* REQUIRED WORK *
Read the lines below, and copy any that contain the string "limits".

[Items from a dataset]

------------------------------------------------

(* ===== verification/KnowledgeGraph.v ===== *)
(** * Knowledge graph: the store

    [SQLiteGraphStore] of [knowledge_graph_provider/sqlite_store.py].  The tables
    [graph_nodes] and [graph_edges] are finite maps from their primary keys
    (tenant, namespace, id); an [ORDER BY] on the id is [sort_items], since
    SQLite's BINARY collation of UTF-8 text is code point order.  Each method is
    its validation followed by one transaction.  Texts are Unicode without lone
    surrogates and times are 64-bit, as the protobuf codec delivers them. *)

From Stdlib Require Import ZArith NArith Sorted.
From S2P Require Import Prelude PyText Json Sha256 Scoped KnowledgeCursor.

#[local] Open Scope Z_scope.

Definition MAX_TEXT_LENGTH : Z := 32768.
Definition MAX_METADATA_ITEMS : Z := 128.
Definition MAX_SOURCE_REFS : Z := 1000.
Definition DEFAULT_PAGE_SIZE : Z := 100.
Definition MAX_RELATION_FILTERS : Z := 64.

(** ** Data *)

Record GraphNode := MkNode {
  gn_node_id : pystr;
  gn_tenant_id : pystr;
  gn_namespace : pystr;
  gn_kind : pystr;
  gn_label : pystr;
  gn_description : option pystr;
  gn_metadata : list (pystr * pystr);
  gn_source_refs : list pystr;
  gn_created_at_ms : Z;
  gn_updated_at_ms : Z
}.

Record GraphEdge := MkEdge {
  ge_edge_id : pystr;
  ge_tenant_id : pystr;
  ge_namespace : pystr;
  ge_source_node_id : pystr;
  ge_target_node_id : pystr;
  ge_relation : pystr;
  ge_metadata : list (pystr * pystr);
  ge_source_refs : list pystr;
  ge_created_at_ms : Z;
  ge_updated_at_ms : Z
}.

(** The columns that are not the key. *)
Record node_row := NodeRow {
  nr_kind : pystr;
  nr_label : pystr;
  nr_description : option pystr;
  nr_metadata_json : pystr;
  nr_source_refs_json : pystr;
  nr_created_at_ms : Z;
  nr_updated_at_ms : Z
}.

Record edge_row := EdgeRow {
  er_source_node_id : pystr;
  er_target_node_id : pystr;
  er_relation : pystr;
  er_metadata_json : pystr;
  er_source_refs_json : pystr;
  er_created_at_ms : Z;
  er_updated_at_ms : Z
}.

(** A tenant and a namespace. *)
Abbreviation scope := (pystr * pystr)%type.
(** A primary key. *)
Abbreviation gkey := (scope * pystr)%type.

Record graph := Graph {
  graph_nodes : gmap gkey node_row;
  graph_edges : gmap gkey edge_row
}.

Definition empty_graph : graph := Graph ∅ ∅.

Record limits := Limits {
  max_nodes_per_namespace : Z;
  max_edges_per_namespace : Z;
  max_batch_items : Z;
  max_page_size : Z;
  max_expand_depth : Z;
  max_expand_nodes : Z;
  max_expand_edges : Z
}.

(** ** Validation *)

(** [_required_text] *)
Definition required_text (max_length : Z) (value : pystr) : K () :=
  require (negb (bool_decide (strip value = []) || has_nul value || (max_length <? len value)))
    INVALID_INPUT.

Definition validate_scope (sc : scope) : K () :=
  _ ← required_text MAX_IDENTIFIER_LENGTH sc.1;
  required_text MAX_IDENTIFIER_LENGTH sc.2.

Fixpoint each {A} (f : A → K ()) (l : list A) : K () :=
  match l with [] => Ok () | x :: l => _ ← f x; each f l end.

Definition validate_metadata (md : list (pystr * pystr)) : K () :=
  _ ← require (negb (MAX_METADATA_ITEMS <? len md)) INVALID_INPUT;
  each (λ '(k, v), _ ← required_text 256 k; required_text 4096 v) md.

Definition validate_source_refs (refs : list pystr) : K () :=
  _ ← require (negb (MAX_SOURCE_REFS <? len refs)) INVALID_INPUT;
  each (required_text 2048) refs.

Definition validate_timestamps (created updated : Z) : K () :=
  _ ← require (negb (created <? 0)) INVALID_INPUT;
  require (negb (updated <? 0)) INVALID_INPUT.

Definition validate_node (sc : scope) (n : GraphNode) : K GraphNode :=
  _ ← require (bool_decide (gn_tenant_id n = sc.1) && bool_decide (gn_namespace n = sc.2))
        TENANT_MISMATCH;
  _ ← each (required_text MAX_IDENTIFIER_LENGTH)
        [gn_node_id n; gn_tenant_id n; gn_namespace n; gn_kind n];
  _ ← required_text 1024 (gn_label n);
  _ ← match gn_description n with
      | Some d => required_text MAX_TEXT_LENGTH d
      | None => Ok ()
      end;
  _ ← validate_metadata (gn_metadata n);
  _ ← validate_source_refs (gn_source_refs n);
  _ ← validate_timestamps (gn_created_at_ms n) (gn_updated_at_ms n);
  Ok n.

Definition validate_edge (sc : scope) (e : GraphEdge) : K GraphEdge :=
  _ ← require (bool_decide (ge_tenant_id e = sc.1) && bool_decide (ge_namespace e = sc.2))
        TENANT_MISMATCH;
  _ ← each (required_text MAX_IDENTIFIER_LENGTH)
        [ge_edge_id e; ge_tenant_id e; ge_namespace e; ge_source_node_id e;
         ge_target_node_id e; ge_relation e];
  _ ← validate_metadata (ge_metadata e);
  _ ← validate_source_refs (ge_source_refs e);
  _ ← validate_timestamps (ge_created_at_ms e) (ge_updated_at_ms e);
  Ok e.

Definition require_unique_ids (ids : list pystr) : K () :=
  require (bool_decide (NoDup ids)) INVALID_INPUT.

Definition require_batch (lim : limits) (n : Z) : K () :=
  require (negb (max_batch_items lim <? n)) QUOTA_EXCEEDED.

(** [_page_size]; [None] and [0] mean the default. *)
Definition page_size (lim : limits) (value : option Z) : K Z :=
  let size := match value with
              | None | Some 0 => Z.min DEFAULT_PAGE_SIZE (max_page_size lim)
              | Some n => n
              end in
  _ ← require ((1 <=? size) && (size <=? max_page_size lim)) INVALID_INPUT;
  Ok size.

(** ** Writing *)

(** [_enforce_count_limit] on distinct ids. *)
Definition enforce_count_limit {R} (sc : scope) (m : gmap gkey R) (ids : list pystr)
    (maximum : Z) : K () :=
  let new_count := len (List.filter (λ id, negb (bool_decide (is_Some (m !! (sc, id)))))
                          (remove_dups ids)) in
  require (negb (maximum <? len (in_scope sc m) + new_count)) QUOTA_EXCEEDED.

(** [a or b] on integers. *)
Definition or_else (a b : Z) : Z := if a =? 0 then b else a.

(** The row the INSERT of [_upsert_nodes] leaves, given the row it finds; on
    conflict the creation time stays. *)
Definition new_node_row (now : Z) (existing : option node_row) (n : GraphNode) : node_row :=
  let found := nr_created_at_ms <$> existing in
  let created := or_else (gn_created_at_ms n) (default now found) in
  {| nr_kind := gn_kind n; nr_label := gn_label n; nr_description := gn_description n;
     nr_metadata_json := dumps_sorted (JMap (gn_metadata n));
     nr_source_refs_json := dumps_sorted (JStrs (gn_source_refs n));
     nr_created_at_ms := default created found;
     nr_updated_at_ms := or_else (gn_updated_at_ms n) now |}.

(** One round of [_upsert_nodes]. *)
Definition upsert_node (now : Z) (g : graph) (n : GraphNode) : graph :=
  let key := ((gn_tenant_id n, gn_namespace n), gn_node_id n) in
  Graph (<[key := new_node_row now (graph_nodes g !! key) n]> (graph_nodes g)) (graph_edges g).

Definition upsert_nodes_rows (now : Z) (ns : list GraphNode) (g : graph) : graph :=
  foldl (upsert_node now) g ns.

(** The same for [_upsert_edges]. *)
Definition new_edge_row (now : Z) (existing : option edge_row) (e : GraphEdge) : edge_row :=
  let found := er_created_at_ms <$> existing in
  let created := or_else (ge_created_at_ms e) (default now found) in
  {| er_source_node_id := ge_source_node_id e; er_target_node_id := ge_target_node_id e;
     er_relation := ge_relation e;
     er_metadata_json := dumps_sorted (JMap (ge_metadata e));
     er_source_refs_json := dumps_sorted (JStrs (ge_source_refs e));
     er_created_at_ms := default created found;
     er_updated_at_ms := or_else (ge_updated_at_ms e) now |}.

(** One round of [_upsert_edges]; the foreign keys are checked by the INSERT. *)
Definition upsert_edge (now : Z) (g : graph) (e : GraphEdge) : K graph :=
  let sc := (ge_tenant_id e, ge_namespace e) in
  let key := (sc, ge_edge_id e) in
  _ ← require (bool_decide (is_Some (graph_nodes g !! (sc, ge_source_node_id e)))
               && bool_decide (is_Some (graph_nodes g !! (sc, ge_target_node_id e))))
        INVALID_INPUT;
  Ok (Graph (graph_nodes g)
    (<[key := new_edge_row now (graph_edges g !! key) e]> (graph_edges g))).

Fixpoint upsert_edges_rows (now : Z) (es : list GraphEdge) (g : graph) : K graph :=
  match es with
  | [] => Ok g
  | e :: es => g ← upsert_edge now g e; upsert_edges_rows now es g
  end.

Abbreviation gtxn A := (txn graph kg_error A).

(** A method: its validation, and the transaction that uses its result. *)
Definition method {A B} (check : K A) (body : A → gtxn B) (g : graph) : K B * graph :=
  match check with
  | Err e => (Err e, g)
  | Ok a => transact (body a) g
  end.

(** [upsert_nodes] *)
Definition upsert_nodes (lim : limits) (now : Z) (sc : scope) (ns : list GraphNode)
  : graph → K Z * graph :=
  method
    (_ ← validate_scope sc; _ ← require_batch lim (len ns);
     validated ← mapR (validate_node sc) ns;
     _ ← require_unique_ids (map gn_node_id validated); Ok validated)
    (λ validated g,
      _ ← enforce_count_limit sc (graph_nodes g) (map gn_node_id validated)
            (max_nodes_per_namespace lim);
      Ok (len validated, upsert_nodes_rows now validated g)).

(** [upsert_edges] *)
Definition upsert_edges (lim : limits) (now : Z) (sc : scope) (es : list GraphEdge)
  : graph → K Z * graph :=
  method
    (_ ← validate_scope sc; _ ← require_batch lim (len es);
     validated ← mapR (validate_edge sc) es;
     _ ← require_unique_ids (map ge_edge_id validated); Ok validated)
    (λ validated g,
      _ ← enforce_count_limit sc (graph_edges g) (map ge_edge_id validated)
            (max_edges_per_namespace lim);
      g ← upsert_edges_rows now validated g;
      Ok (len validated, g)).

Definition incident (id : pystr) (e : edge_row) : bool :=
  bool_decide (er_source_node_id e = id) || bool_decide (er_target_node_id e = id).

(** [delete_node]: the DELETE and its ON DELETE CASCADE. *)
Definition delete_node (sc : scope) (id : pystr) : graph → K bool * graph :=
  method (_ ← validate_scope sc; required_text MAX_IDENTIFIER_LENGTH id)
    (λ _ g, Ok (bool_decide (is_Some (graph_nodes g !! (sc, id))),
      Graph (delete (sc, id) (graph_nodes g))
        (filter (λ '(k, e), ¬ (k.1 = sc ∧ incident id e = true)) (graph_edges g)))).

(** [delete_edge] *)
Definition delete_edge (sc : scope) (id : pystr) : graph → K bool * graph :=
  method (_ ← validate_scope sc; required_text MAX_IDENTIFIER_LENGTH id)
    (λ _ g, Ok (bool_decide (is_Some (graph_edges g !! (sc, id))),
      Graph (graph_nodes g) (delete (sc, id) (graph_edges g)))).

(** [import_batch]'s two DELETEs; the second finds no edge to cascade to. *)
Definition clear_scope (sc : scope) (g : graph) : graph :=
  Graph (filter (λ '(k, _), k.1 ≠ sc) (graph_nodes g))
    (filter (λ '(k, _), k.1 ≠ sc) (graph_edges g)).

(** [import_batch]; [now] and [now'] are the clock in the two upserts. *)
Definition import_batch (lim : limits) (now now' : Z) (sc : scope) (ns : list GraphNode)
    (es : list GraphEdge) (overwrite : bool) : graph → K (Z * Z) * graph :=
  method
    (_ ← validate_scope sc; _ ← require_batch lim (len ns + len es);
     ns' ← mapR (validate_node sc) ns;
     es' ← mapR (validate_edge sc) es;
     _ ← require_unique_ids (map gn_node_id ns');
     _ ← require_unique_ids (map ge_edge_id es'); Ok (ns', es'))
    (λ '(ns', es') g,
      let g := if overwrite : bool then clear_scope sc g else g in
      _ ← enforce_count_limit sc (graph_nodes g) (map gn_node_id ns')
            (max_nodes_per_namespace lim);
      _ ← enforce_count_limit sc (graph_edges g) (map ge_edge_id es')
            (max_edges_per_namespace lim);
      let g := upsert_nodes_rows now ns' g in
      g ← upsert_edges_rows now' es' g;
      Ok ((len ns', len es'), g)).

------------------------------------------------

* RESULT *
Record limits := Limits {
Definition require_batch (lim : limits) (n : Z) : K () :=
Definition page_size (lim : limits) (value : option Z) : K Z :=
Definition upsert_nodes (lim : limits) (now : Z) (sc : scope) (ns : list GraphNode)
Definition upsert_edges (lim : limits) (now : Z) (sc : scope) (es : list GraphEdge)
Definition import_batch (lim : limits) (now now' : Z) (sc : scope) (ns : list GraphNode)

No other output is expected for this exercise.